É ainda uma enorme e vulgar incompreensão rir-se por grotesco ou desprezar por vazio o hábito contemporâneo do smartphone. Quem disse que esse é um hábito solitário, um solipsismo social de nosso tempo? O smartphone é a arma moderna na busca por um amigo, a última esperança de encontrar um afeto, um amor que o mundo real não tem mais como nos oferecer. Um criador de parcerias.
Assim como o hábito da selfie, praticado com o mesmo aparelho celular, é uma confirmação de nossa existência neste mundo governado por famosos vazios permanentemente registrados nas redes, nos jornais, na televisão. O Cristo Redentor, a Torre Eiffel, o Taj Mahal no fundo das selfies, não têm nenhum significado próprio; esses monumentos estão ali a serviço de nossa própria grandeza pessoal, acrescentando, sempre em segundo plano, algo retumbante a nossos rostos sorridentes e felizes. Que são o que interessa à vida.
O que há de sagrado no mundo é a vida dos outros. Não podemos ameaçá-la com nossos interesses, nem mesmo com nossas necessidades. É assim, por exemplo, que agem os políticos corruptos, opondo seu bem-estar aos interesses e necessidades dos outros. Um deles, preso recentemente, pediu dinheiro a seu corruptor em nome do “futuro de seus filhos”, como foi fartamente relatado pelos noticiários.
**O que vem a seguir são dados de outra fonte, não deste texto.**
(** C5: after a successful STARTTLS the session is the same whatever plaintext the client had sent
    behind the STARTTLS line, in the reader or in the socket: secured, no greeting, no identity, no
    transaction, an empty reader on the input of the TLS stream. Nothing pending in plaintext can
    become a command of the secured session. *)
Theorem starttls_forgets_plaintext (e1 e2 e1' : Engine) :
  same_but_pending e1 e2 -> ctx_secure (context e1) = false ->
  startTls options hooks e1 = (Done true, e1') -> startTlsAvailable options hooks e1 = true ->
  (exists e2', startTls options hooks e2 = (Done true, e2') /\ e2' = with_stats (stats e2') e1') /\
  reader e1' = newSessionReader options /\
  context e1' = mkContext (ctx_id (context e1)) (ctx_remoteAddress (context e1)) true None None None /\
  exists upgrade, upgradeTls hooks = Some upgrade /\ fst (upgrade (world e1)) = TlsUpgraded (input e1').
Proof.
  intros (r & i & s & ->) Hs He Ha. unfold startTls in *.
  unfold mbind at 1, M_bind at 1, get in He. unfold mbind at 1, M_bind at 1, get. cbn [context with_stats with_input with_reader].
  rewrite Hs in *. change (startTlsAvailable options hooks (with_stats s (with_input i (with_reader r e1))))
    with (startTlsAvailable options hooks e1). rewrite Ha in *.
  unfold startTlsAvailable in Ha. rewrite !andb_true_iff in Ha. destruct Ha as [[_ Hu%bool_decide_eq_true] _].
  destruct (upgradeTls hooks) as [upgrade|]; [|by destruct Hu].
  unfold discard_plaintext, mbind, M_bind, modify, flush, reportError, secured, send in *. cbn -[formatReply Replies.startTls] in *.
  destruct (discardPending (reader e1)) as [n1 r1]. destruct (discardPending r) as [n2 r2]. cbn -[formatReply Replies.startTls] in *.
  unfold useEnhanced, hello_is in *. cbn -[formatReply Replies.startTls] in *.
  destruct (formatReply Replies.startTls _) as [t|]; [|done]. cbn -[formatReply Replies.startTls] in *.
  destruct (upgrade (world e1)) as [[|i'] w] eqn:Eu; [done|]. injection He as <-. cbn.
  split; [eexists; split; [reflexivity|done]|]. split; [done|]. split; [done|]. exists upgrade. by rewrite Eu.
Qed.

(** ** One reply per command *)

(** When [m] lets the session go on, it has said exactly one reply. *)
Definition says_one (m : M bool) (e : Engine (W := W)) : Prop :=
  destroyed e = false -> forall e', m e = (Done true, e') ->
  destroyed e' = false /\ exists t, said e' = said e ++ [t].

(** Steps that say nothing. *)
Definition silent {A} (m : M A) : Prop :=
  forall e, destroyed (m e).2 = destroyed e /\ said (m e).2 = said e.

Lemma says_bind {A} (m : M A) (f : A -> M bool) e :
  silent m -> (forall a e1, m e = (Done a, e1) -> says_one (f a) e1) -> says_one (m ≫= f) e.
Proof.
  intros Hm Hf Hd e' He. unfold mbind, M_bind in He. destruct (Hm e) as [Hd1 Hs1].
  destruct (m e) as [[a|] e1] eqn:E; [|done]. cbn in *.
  destruct (Hf a e1 eq_refl) with (e' := e') as [Hd' Hs']; [congruence|done|]. by rewrite <- Hs1.
Qed.

Lemma says_get f e : says_one (f e) e -> says_one (get ≫= f) e.
Proof. done. Qed.

Lemma silent_context g : silent (modify_context g).
Proof. done. Qed.

Lemma silent_hook {A} (f : SessionContext -> W -> HookRes A * W) : silent (callHook hooks f).
Proof. intros e. unfold callHook. by destruct (f _ _) as [[] ?]. Qed.

Lemma says_send r e : says_one (send options r;; mret true) e.
Proof.
  intros Hd e' He. unfold mbind, M_bind in He. rewrite said_send in He.
  destruct (formatReply r _) as [t|]; [|done]. injection He as <-. split; [done|]. exists t.
  unfold said. cbn. by rewrite app_assoc.
Qed.

Lemma says_errorReply r e : says_one (errorReply options (Some r)) e.
Proof.
  intros Hd e' He. unfold errorReply, mbind, M_bind in He. rewrite said_send in He.
  destruct (formatReply r _) as [t|]; [|done]. unfold modify, get in He. cbn -[send] in He.
  destruct (_ <=? _)%nat; [by destruct (send options _ _) as [[|] ?]|].
  injection He as <-. split; [done|]. exists t. unfold said. cbn. by rewrite app_assoc.
Qed.

Lemma says_hello v d e : says_one (hello options hooks v d) e.
Proof.
  apply says_bind; [apply silent_context|]. intros _ e1 _. apply says_bind; [apply silent_hook|].
  intros [answer|] e2 _; [|apply says_send]. destruct answer as [r|].
  - destruct (code r >=? 400); [apply says_send|].
    apply says_bind; [apply silent_context|]. intros. apply says_get. destruct v; apply says_send.
  - apply says_bind; [apply silent_context|]. intros. apply says_get. destruct v; apply says_send.
Qed.

Lemma says_mail from ps e : says_one (mail options hooks from ps) e.
Proof.
  apply says_get. destruct (bool_decide _); [apply says_errorReply|].
  destruct (ctx_transaction (context e)); [apply says_errorReply|].
  destruct (unadvertised _ _ _ _); [apply says_errorReply|]. destruct (match mp_size ps with Some _ => _ | None => _ end);
    [apply says_send|]. apply says_bind; [apply silent_hook|]. intros [answer|] e1 _; [|apply says_send].
  apply says_bind; [by destruct (is_2xx _)|]. intros. apply says_send.
Qed.

Lemma says_rcpt to ps e : says_one (rcpt options hooks to ps) e.
Proof.
  apply says_get. destruct (bool_decide _); [apply says_errorReply|].
  destruct (ctx_transaction (context e)); [|apply says_errorReply].
  destruct (_ && _); [apply says_errorReply|]. destruct (_ <=? _)%nat; [apply says_send|].
  apply says_bind; [apply silent_hook|]. intros [r|] e1 _; [|apply says_send].
  apply says_bind; [by destruct (is_2xx _)|]. intros. apply says_send.
Qed.

Lemma says_startTls e : says_one (startTls options hooks) e.
Proof.
  apply says_get. destruct (ctx_secure _); [apply says_errorReply|].
  destruct (if startTlsAvailable _ _ _ then _ else _) as [upgrade|]; [|apply says_errorReply].
  apply says_bind.
  { intros e1. by split. }
  intros _ e1 _ Hd e' He. unfold mbind, M_bind in He. rewrite said_send in He.
  destruct (formatReply Replies.startTls _) as [t|]; [|done]. unfold flush, modify, get, secured in He.
  cbn -[formatReply] in He. rewrite Hd in He. destruct (upgrade _) as [[|i] w]; [done|]. injection He as <-. split; [done|].
  exists t. unfold said. cbn. by rewrite app_nil_r, app_assoc.
Qed.

(** Commands and replies stay in step. Any line that leaves the session running, other than an
    accepted DATA or AUTH (which have their own exchange), is answered by exactly one reply, queued
    behind everything said before. *)
Theorem one_reply_per_command (line : bytes) (e e' : Engine) :
  destroyed e = false -> command options hooks line e = (Done true, e') ->
  match parseCommand line (smtputf8_open e) with
  | inr (CPlain DATA) | inr (CAuth _ _) => True
  | _ => exists t, said e' = said e ++ [t]
  end.
Proof.
  intros Hd He. unfold command in He. unfold mbind at 1, M_bind at 1, get in He.
  assert (forall m, says_one m e -> m e = (Done true, e') -> exists t, said e' = said e ++ [t]) as Hall.
  { intros m Hm Hme. by destruct (Hm Hd e' Hme). }
  destruct (parseCommand line _) as [r|[v d|from ps|to ps|[]|a|a|a|m ir]]; try done;
    try (eapply Hall; [|exact He]); auto using says_errorReply, says_hello, says_mail, says_rcpt, says_send, says_startTls.
  - apply says_bind; [apply silent_context|]. intros. apply says_send.
  - unfold mbind, M_bind in He. by destruct (send options _ e) as [[|] ?].
Qed.
End Session.

(** ** A concrete server

    A daemon that accepts mail for [b.example], stores the body in its world, offers PLAIN over TLS
    only, and upgrades to a TLS stream on which the client greets and quits. *)

#[local] Existing Instance ascii_runtime.

Definition demo_options : ServerSessionOptions :=
  mkOptions (lit "mx.example") 1000
    (mkCaps true true true true false [lit "PLAIN"] true true)
    false None None None None None None.

Definition demo_data : DataHook bytes :=
  mkDataHook (fun _ w => w)
    (fun ev w => match ev with BodyChunk c => w ++ c | _ => w end)
    (fun _ => None) (fun _ => false) (fun _ => true)
    (fun w => (HRet (reply 250 (Some (lit "2.0.0")) [lit "Queued " ++ dec (Z.of_nat (length w))]), w)).

Definition to_example (p : Path) : bool :=
  match p with PMailbox m => bool_decide (domain m = lit "b.example") | _ => false end.

Definition demo_hooks : ServerHooks bytes :=
  mkHooks bytes None None None
    (fun to _ _ w => (HRet (if to_example to then Replies.rcptOk
                            else reply 550 (Some (lit "5.7.1")) [lit "Relaying denied"]), w))
    demo_data
    (Some (fun _ _ _ w => ADone (inr (AuthOk (lit "user") None)) w))
    (Some (fun w => (TlsUpgraded (mkInput [lit "EHLO c.example" ++ CRLF] TEnd), w)))
    (fun _ => 1%nat) (fun w => w).

(** The client's side: a whole transaction, cut at odd places. *)
Definition demo_input : Input :=
  mkInput [lit "EHLO c.example" ++ CRLF ++ lit "MAIL FR";
           lit "OM:<a@c.example>" ++ CRLF ++ lit "RCPT TO:<x@b.example>" ++ CRLF ++ lit "DATA" ++ [CR];
           [LF] ++ lit "hello" ++ CRLF ++ lit "..dot" ++ CRLF ++ lit "." ++ [CR];
           [LF] ++ lit "QUIT" ++ CRLF] TEnd.

Definition demo_start : Engine (W := bytes) := newEngine demo_options (lit "id") demo_input [].

(** The state after the greeting and [n] turns. *)
Fixpoint turns (n : nat) (e : Engine) : Engine :=
  match n with O => e | S n => (iteration demo_options demo_hooks (turns n e)).2 end.
Definition demo_greeted : Engine := (greet demo_options demo_hooks demo_start).2.
Lemma joinWith_no sep c ps : c <> sep -> Forall (fun p => c ∉ p) ps -> c ∉ joinWith [sep] ps.
Proof. intros Hc H [|(p & Hp & Hin)]%joinWith_elem; [done|]. rewrite Forall_forall in H. by apply (H p). Qed.

Lemma formatIPv6_not_ipv4 b : length b = 16%nat -> octets_ok b -> isIPv4Literal (formatIPv6 b 0) = false.
Proof.
  intros Hl Hb. assert (DOT ∉ formatIPv6 b 0) as Hd.
  { destruct (shorts_of_ok b Hl Hb) as [Hok _].
    unfold formatIPv6. set (gs := _ <$> seq 0 8). assert (Forall (fun p => DOT ∉ p) gs) as Hgs.
    { replace gs with (toString16 <$> shorts_of b) by (unfold gs, shorts_of; by rewrite <- list_fmap_compose).
      apply Forall_fmap. eapply Forall_impl; [done|]. intros n Hn. cbn.
      destruct (toString16_spec n) as [[_ Ht] _]; [unfold is_unit in Hn; lia|]. intros Hin. rewrite Forall_forall in Ht.
      apply Ht in Hin as (_ & _ & Hc). unfold DOT in Hc. set_solver. }
    cbv zeta. case_match; [|by apply joinWith_no]. rewrite !not_elem_of_app. split_and!.
    - apply joinWith_no; [done|]. by apply Forall_take.
    - vm_compute. set_solver.
    - apply joinWith_no; [done|]. by apply Forall_drop. }
  unfold isIPv4Literal. by rewrite splitOn_none.
Qed.
(* ===== verification/DkimSignFacts.v ===== *)
(** * DkimSignFacts: lemmas on the body hasher, folding and header blocks *)
From stdpp Require Import gmap.
From S2P Require Import Prelude JsString JsStringFacts Base64 DkimCanon DkimCanonProofs DkimMessage DkimSign.

(** ** The hasher *)

Definition limited (limit : option Z) (b : bytes) : bytes :=
  match limit with None => b | Some l => take (Z.to_nat l) b end.

Lemma take_take_app {A} n (a b : list A) : take n (take n a ++ b) = take n (a ++ b).
Proof.
  destruct (decide (n <= length a)%nat).
  - rewrite !take_app_le; [by rewrite take_take, Nat.min_id|done|rewrite length_take; lia].
  - by rewrite (take_ge a) by lia.
Qed.

Definition hasher_ok (h : BodyHasher) : Prop :=
  bh_result h = None /\ bc_ended (bh_canon h) = false /\
  match bh_limit h with None => True | Some l => 0 <= l /\ bh_hashed h = Z.of_nat (length (bh_hash h)) /\ bh_hashed h <= l end.

Lemma hasher_sink_fold o : forall h, hasher_ok h ->
  let h' := fold_left hasher_sink o h in
  hasher_ok h' /\ bh_limit h' = bh_limit h /\ bh_canon h' = bh_canon h /\
  bh_hash h' = limited (bh_limit h) (bh_hash h ++ concat o) /\
  bh_total h' = bh_total h + Z.of_nat (length (concat o)).
Proof.
  induction o as [|c o IH]; intros h Hh; cbn [fold_left concat].
  { rewrite app_nil_r, Z.add_0_r. destruct Hh as (H1 & H2 & H3). split_and!; try done.
    unfold limited. destruct (bh_limit h); [|done]. rewrite take_ge; [done|lia]. }
  destruct Hh as (H1 & H2 & H3).
  assert (hasher_ok (hasher_sink h c) /\ bh_limit (hasher_sink h c) = bh_limit h /\ bh_canon (hasher_sink h c) = bh_canon h /\
    bh_hash (hasher_sink h c) = limited (bh_limit h) (bh_hash h ++ c) /\
    bh_total (hasher_sink h c) = bh_total h + Z.of_nat (length c)) as (S1 & S2 & S3 & S4 & S5).
  { unfold hasher_sink. destruct (bh_limit h) as [l|] eqn:El; cbn [limited].
    - destruct H3 as (Hl & Hh & Hle). destruct (Z.leb_spec (l - bh_hashed h) 0) as [Hr|Hr].
      + unfold hasher_ok. cbn. split_and!; try done. rewrite take_app_le by lia. rewrite take_ge by lia. done.
      + destruct (Z.leb_spec (Z.of_nat (length c)) (l - bh_hashed h)) as [Hc|Hc]; unfold hasher_ok; cbn;
          rewrite ?length_app, ?length_take; split_and!; try done; try lia.
        * rewrite take_ge; [done|rewrite length_app; lia].
        * rewrite take_app_ge by lia. do 2 f_equal. lia.
    - unfold hasher_ok. cbn. done. }
  destruct (IH _ S1) as (I1 & I2 & I3 & I4 & I5). split_and!; [done|congruence|congruence| |].
  - rewrite I4, S2, S4. unfold limited. destruct (bh_limit h) as [l|]; [|by rewrite (assoc_L (++))].
    by rewrite take_take_app, (assoc_L (++)).
  - rewrite I5, S5, length_app. lia.
Qed.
Com isso, recebeu do empresário que o corrompia os recursos de que os outros dependiam para ir à escola, tratar-se num hospital decente, não passar fome. Ir ao mundo e viver sua própria vida.
Me escandalizo com o fracasso total do ideário moral, político e comportamental das mais belas e generosas vanguardas do século XX, vanguardas para as quais a vida era a razão de tudo e o mundo devia estar a serviço dela. Não sobrou nada dessas vanguardas esquecidas, a não ser uma literatura no mofo, considerada hoje de fantasia. Ou caricaturas de suas expressões fundadoras, palavras de ordem como paz & amor, é proibido proibir, a imaginação no poder. Será que a humanidade não deseja ser feliz?
Só nos resta ir em frente com nossas vidas, enquanto o verão ainda está aí com seu sol que nos abrasa.